What you are asked to do
Scan the records beneath this line for the line holding "rewrite (lor_shiftl_add 16)" and the line holding "Lemma length_store_le16 v", then transcribe exactly those two and all lines between.
__________________________________________________
(* ===== verification/Endian.v ===== *)
(** * Little-endian byte order helpers

    The inline helpers of [src/virtio.h]. A pointer to an encoded value is the
    list of the bytes it points to; a store returns the bytes it writes. The
    reference semantics is stdpp's [little_endian_to_Z] and
    [Z_to_little_endian] on 8-bit digits. *)

From S2P Require Import Prelude.

#[local] Open Scope Z_scope.

Definition virtio_load_le16 (p : list Z) : Z :=
  Z.lor (p !!! 0%nat) (Z.shiftl (p !!! 1%nat) 8).

Definition virtio_load_le32 (p : list Z) : Z :=
  Z.lor (Z.lor (Z.lor (p !!! 0%nat) (Z.shiftl (p !!! 1%nat) 8))
               (Z.shiftl (p !!! 2%nat) 16))
        (Z.shiftl (p !!! 3%nat) 24).

Definition virtio_load_le64 (p : list Z) : Z :=
  Z.lor (virtio_load_le32 p) (Z.shiftl (virtio_load_le32 (drop 4 p)) 32).

Definition virtio_store_le16 (v : Z) : list Z :=
  [Z.land v 0xff; Z.land (Z.shiftr v 8) 0xff].

Definition virtio_store_le32 (v : Z) : list Z :=
  [Z.land v 0xff; Z.land (Z.shiftr v 8) 0xff; Z.land (Z.shiftr v 16) 0xff;
   Z.land (Z.shiftr v 24) 0xff].

Definition virtio_store_le64 (v : Z) : list Z :=
  virtio_store_le32 (u32 v) ++ virtio_store_le32 (u32 (Z.shiftr v 32)).

(** ** Helper lemmas *)

Section endian.
Implicit Types (v : Z) (p : list Z).

(** The four bytes of a 32-bit value as a positional sum. *)
Lemma load_le16_sum b0 b1 r :
  is_byte b0 -> virtio_load_le16 (b0 :: b1 :: r) = b0 + b1 * 2 ^ 8.
Proof.
  intros. unfold virtio_load_le16. cbn. now apply lor_shiftl_add.
Qed.

Lemma load_le32_sum b0 b1 b2 b3 r :
  is_byte b0 -> is_byte b1 -> is_byte b2 ->
  virtio_load_le32 (b0 :: b1 :: b2 :: b3 :: r)
  = b0 + b1 * 2 ^ 8 + b2 * 2 ^ 16 + b3 * 2 ^ 24.
Proof.
  unfold is_byte. intros. unfold virtio_load_le32. cbn -[Z.shiftl Z.pow].
  rewrite (lor_shiftl_add 8) by (unfold in_width; lia).
  rewrite (lor_shiftl_add 16) by (unfold in_width; lia).
  rewrite (lor_shiftl_add 24) by (unfold in_width; lia). reflexivity.
Qed.

Lemma store_le16_digits v :
  virtio_store_le16 v = [v mod 256; v / 2 ^ 8 mod 256].
Proof.
  unfold virtio_store_le16. now rewrite !land_ff, !Z.shiftr_div_pow2 by lia.
Qed.

Lemma store_le32_digits v :
  virtio_store_le32 v =
  [v mod 256; v / 2 ^ 8 mod 256; v / 2 ^ 16 mod 256; v / 2 ^ 24 mod 256].
Proof.
  unfold virtio_store_le32. now rewrite !land_ff, !Z.shiftr_div_pow2 by lia.
Qed.

Lemma length_store_le16 v : length (virtio_store_le16 v) = 2%nat.
Proof. reflexivity. Qed.
Lemma length_store_le32 v : length (virtio_store_le32 v) = 4%nat.
Proof. reflexivity. Qed.
Lemma length_store_le64 v : length (virtio_store_le64 v) = 8%nat.
Proof. reflexivity. Qed.

Lemma bytes_store_le16 v : bytes (virtio_store_le16 v).
Proof.
  rewrite store_le16_digits. unfold bytes.
  repeat constructor; apply Z.mod_pos_bound; lia.
Qed.
Lemma bytes_store_le32 v : bytes (virtio_store_le32 v).
Proof.
  rewrite store_le32_digits. unfold bytes.
  repeat constructor; apply Z.mod_pos_bound; lia.
Qed.
Lemma bytes_store_le64 v : bytes (virtio_store_le64 v).
Proof. apply bytes_app. split; apply bytes_store_le32. Qed.

Lemma load_store_le16 v r :
  virtio_load_le16 (virtio_store_le16 v ++ r) = u16 v.
Proof.
  rewrite store_le16_digits. cbn [app].
  rewrite load_le16_sum by (apply Z.mod_pos_bound; lia).
  unfold u16. Z.div_mod_to_equations. lia.
Qed.

Lemma load_store_le32 v r :
  virtio_load_le32 (virtio_store_le32 v ++ r) = u32 v.
Proof.
  rewrite store_le32_digits. cbn [app].
  rewrite load_le32_sum by (apply Z.mod_pos_bound; lia).
  unfold u32. Z.div_mod_to_equations. lia.
Qed.

Lemma drop_store_le32 v r : drop 4 (virtio_store_le32 v ++ r) = r.
Proof. reflexivity. Qed.

Lemma load_store_le64 v r :
  virtio_load_le64 (virtio_store_le64 v ++ r) = u64 v.
Proof.
  unfold virtio_load_le64, virtio_store_le64.
  rewrite <- app_assoc, load_store_le32.
  rewrite drop_store_le32, load_store_le32, lor_shiftl_add by (lia || apply u32_range).
  rewrite Z.shiftr_div_pow2 by lia. unfold u32, u64.
  Z.div_mod_to_equations. lia.
Qed.

Lemma load_le16_range p : bytes p -> (2 <= length p)%nat ->
  in_width 16 (virtio_load_le16 p).
Proof.
  destruct p as [|b0 [|b1 r]]; cbn [length]; try lia.
  unfold bytes. rewrite !Forall_cons_iff. intros (H0 & H1 & _) _.
  rewrite load_le16_sum by assumption. unfold in_width, is_byte in *. lia.
Qed.

Lemma load_le32_range p : bytes p -> (4 <= length p)%nat ->
  in_width 32 (virtio_load_le32 p).
Proof.
  destruct p as [|b0 [|b1 [|b2 [|b3 r]]]]; cbn [length]; try lia.
  unfold bytes. rewrite !Forall_cons_iff. intros (H0 & H1 & H2 & H3 & _) _.
  rewrite load_le32_sum by assumption. unfold in_width, is_byte in *. lia.
Qed.

Lemma load_le64_range p : bytes p -> (8 <= length p)%nat ->
  in_width 64 (virtio_load_le64 p).
Proof.
  intros Hb Hl. pose proof (load_le32_range p Hb ltac:(lia)) as H0.
  assert (in_width 32 (virtio_load_le32 (drop 4 p))) as H1.
  { apply load_le32_range; [now apply Forall_drop|].
    rewrite length_drop. lia. }
  unfold virtio_load_le64. rewrite lor_shiftl_add by (lia || assumption).
  unfold in_width in *. lia.
Qed.

(** Decoding is injective: encoding the decoded value gives the bytes
    back. *)
Lemma store_load_le32 p : bytes p -> (4 <= length p)%nat ->
  virtio_store_le32 (virtio_load_le32 p) = take 4 p.
Proof.
  destruct p as [|b0 [|b1 [|b2 [|b3 r]]]]; cbn [length]; try lia.
  unfold bytes. rewrite !Forall_cons_iff. intros (H0 & H1 & H2 & H3 & _) _.
  rewrite load_le32_sum, store_le32_digits by assumption.
  unfold is_byte in *. cbn [take].
  repeat f_equal; Z.div_mod_to_equations; lia.
Qed.

Lemma store_load_le16 p : bytes p -> (2 <= length p)%nat ->
  virtio_store_le16 (virtio_load_le16 p) = take 2 p.
Proof.
  destruct p as [|b0 [|b1 r]]; cbn [length]; try lia.
  unfold bytes. rewrite !Forall_cons_iff. intros (H0 & H1 & _) _.
  rewrite load_le16_sum, store_le16_digits by assumption.
  unfold is_byte in *. cbn [take].
  repeat f_equal; Z.div_mod_to_equations; lia.
Qed.

Lemma store_load_le64 p : bytes p -> (8 <= length p)%nat ->
  virtio_store_le64 (virtio_load_le64 p) = take 8 p.
Proof.
  intros Hb Hl. pose proof (load_le32_range p Hb ltac:(lia)) as H0.
  assert (bytes (drop 4 p)) as Hb' by now apply Forall_drop.
  assert (4 <= length (drop 4 p))%nat as Hl' by (rewrite length_drop; lia).
  pose proof (load_le32_range _ Hb' Hl') as H1.
  unfold virtio_store_le64, virtio_load_le64.
  rewrite lor_shiftl_add by (lia || assumption).
  rewrite Z.shiftr_div_pow2 by lia.
  set (x := virtio_load_le32 p) in *.
  set (y := virtio_load_le32 (drop 4 p)) in *.
  assert (u32 (x + y * 2 ^ 32) = x) as ->.
  { unfold u32, in_width in *. Z.div_mod_to_equations. lia. }
  assert (u32 ((x + y * 2 ^ 32) / 2 ^ 32) = y) as ->.
  { unfold u32, in_width in *. Z.div_mod_to_equations. lia. }
  unfold x, y. rewrite !store_load_le32 by (assumption || lia).
  apply (take_take_drop p 4 4).
Qed.

(** The stores agree with the reference digit expansion. *)
Lemma store_le32_reference v :
  virtio_store_le32 v = Z_to_little_endian 4 8 v.
Proof.
  rewrite store_le32_digits. change 4 with (Z.succ (Z.succ (Z.succ (Z.succ 0)))).
  rewrite !Z_to_little_endian_succ by lia.
  rewrite !Z.land_ones, !Z.shiftr_shiftr, !Z.shiftr_div_pow2 by lia.
  reflexivity.
Qed.

(** Truncating first does not change the low digits. *)
Lemma store_le32_trunc v : virtio_store_le32 (u32 v) = virtio_store_le32 v.
Proof.
  rewrite !store_le32_digits. unfold u32.
  repeat apply (f_equal2 cons); try reflexivity;
    Z.div_mod_to_equations; lia.
Qed.

Lemma store_le64_reference v :
  virtio_store_le64 v = Z_to_little_endian 8 8 v.
Proof.
  unfold virtio_store_le64. rewrite !store_le32_trunc, !store_le32_digits.
  change (Z_to_little_endian 8 8 v) with (Z_to_little_endian (Z.succ (Z.succ
    (Z.succ (Z.succ (Z.succ (Z.succ (Z.succ (Z.succ 0)))))))) 8 v).
  rewrite !Z_to_little_endian_succ by lia.
  rewrite !Z.land_ones, !Z.shiftr_shiftr, !Z.shiftr_div_pow2 by lia.
  now rewrite !Z.div_div by lia.
Qed.
End endian.

#[export] Hint Resolve bytes_store_le16 bytes_store_le32 bytes_store_le64
  load_le16_range load_le32_range load_le64_range : acs.

Lemma zlen_store_le16 v : zlen (virtio_store_le16 v) = 2.
Proof. reflexivity. Qed.
Lemma zlen_store_le32 v : zlen (virtio_store_le32 v) = 4.
Proof. reflexivity. Qed.
Lemma zlen_store_le64 v : zlen (virtio_store_le64 v) = 8.
Proof. reflexivity. Qed.

(** Side conditions on widths and buffer lengths. *)
Ltac width :=
  rewrite ?zlen_store_le16, ?zlen_store_le32, ?zlen_store_le64;
  unfold in_width in *; lia.

(** ** Bytes of a value *)

Definition digit (x : Z) (i : Z) : Z := Z.land (Z.shiftr x (8 * i)) 0xff.

Section digits.
Lemma digit_mod x i s : 0 <= i -> 0 <= s ->
  digit (x mod 2 ^ (8 * s)) i = if i <? s then digit x i else 0.
Proof.
  intros Hi Hs. unfold digit. apply Z.bits_inj'. intros n Hn.
  change 0xff with (Z.ones 8). rewrite Z.land_spec, Z.shiftr_spec, Z.testbit_ones_nonneg by lia.
  rewrite Z.testbit_mod_pow2 by lia.
  destruct (Z.ltb_spec i s).
  - rewrite Z.land_spec, Z.shiftr_spec, Z.testbit_ones_nonneg by lia.
    destruct (Z.ltb_spec n 8); [|now rewrite !andb_false_r].
    rewrite (proj2 (Z.ltb_lt (n + 8 * i) _)) by lia. now cbn [andb].
  - rewrite Z.bits_0. destruct (Z.ltb_spec n 8); [|apply andb_false_r].
    rewrite (proj2 (Z.ltb_ge (n + 8 * i) _)) by lia. reflexivity.
Qed.

Lemma store_le32_bytes v : virtio_store_le32 v = map (digit v) [0; 1; 2; 3].
Proof. unfold virtio_store_le32, digit. cbn [map]. now rewrite Z.shiftr_0_r. Qed.

Lemma store_le64_bytes v : virtio_store_le64 v = map (digit v) [0; 1; 2; 3; 4; 5; 6; 7].
Proof.
  unfold virtio_store_le64. rewrite !store_le32_bytes.
  assert (forall x i, 0 <= i < 4 -> digit (u32 x) i = digit x i) as Hu.
  { intros x i Hi. unfold u32. change (2 ^ 32) with (2 ^ (8 * 4)).
    rewrite digit_mod by lia. now rewrite (proj2 (Z.ltb_lt _ _)) by lia. }
  assert (forall i, 0 <= i -> digit (Z.shiftr v 32) i = digit v (4 + i)) as Hs.
  { intros i Hi. unfold digit. rewrite Z.shiftr_shiftr by lia. do 2 f_equal. lia. }
  cbn [map app]. rewrite !Hu, !Hs by lia. reflexivity.
Qed.

(** A value of [size] bytes, padded with zeros. *)
Lemma load_padded size v : 0 <= size <= 8 ->
  virtio_load_le64 (take (Z.to_nat size) (virtio_store_le64 v)
                    ++ replicate (8 - Z.to_nat size) 0) = u64 v mod 2 ^ (8 * size).
Proof.
  intros Hs. set (w := u64 v mod 2 ^ (8 * size)).
  assert (in_width 64 w) as Hw.
  { pose proof (u64_range v). pose proof (Z.mod_le (u64 v) (2 ^ (8 * size))).
    pose proof (Z.mod_pos_bound (u64 v) (2 ^ (8 * size))). unfold in_width in *. lia. }
  replace (take _ _ ++ _) with (virtio_store_le64 w ++ []).
  { rewrite load_store_le64. now apply u64_small. }
  rewrite app_nil_r, !store_le64_bytes. unfold w, u64. change (2 ^ 64) with (2 ^ (8 * 8)).
  assert (size = 0 \/ size = 1 \/ size = 2 \/ size = 3 \/ size = 4 \/ size = 5 \/ size = 6
          \/ size = 7 \/ size = 8) as Hcase by lia.
  cbn [map]. rewrite !digit_mod by lia.
  repeat destruct Hcase as [->|Hcase]; try subst size; reflexivity.
Qed.
End digits.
__________________________________________________
Response to this task
  rewrite (lor_shiftl_add 16) by (unfold in_width; lia).
  rewrite (lor_shiftl_add 24) by (unfold in_width; lia). reflexivity.
Qed.

Lemma store_le16_digits v :
  virtio_store_le16 v = [v mod 256; v / 2 ^ 8 mod 256].
Proof.
  unfold virtio_store_le16. now rewrite !land_ff, !Z.shiftr_div_pow2 by lia.
Qed.

Lemma store_le32_digits v :
  virtio_store_le32 v =
  [v mod 256; v / 2 ^ 8 mod 256; v / 2 ^ 16 mod 256; v / 2 ^ 24 mod 256].
Proof.
  unfold virtio_store_le32. now rewrite !land_ff, !Z.shiftr_div_pow2 by lia.
Qed.

Lemma length_store_le16 v : length (virtio_store_le16 v) = 2%nat.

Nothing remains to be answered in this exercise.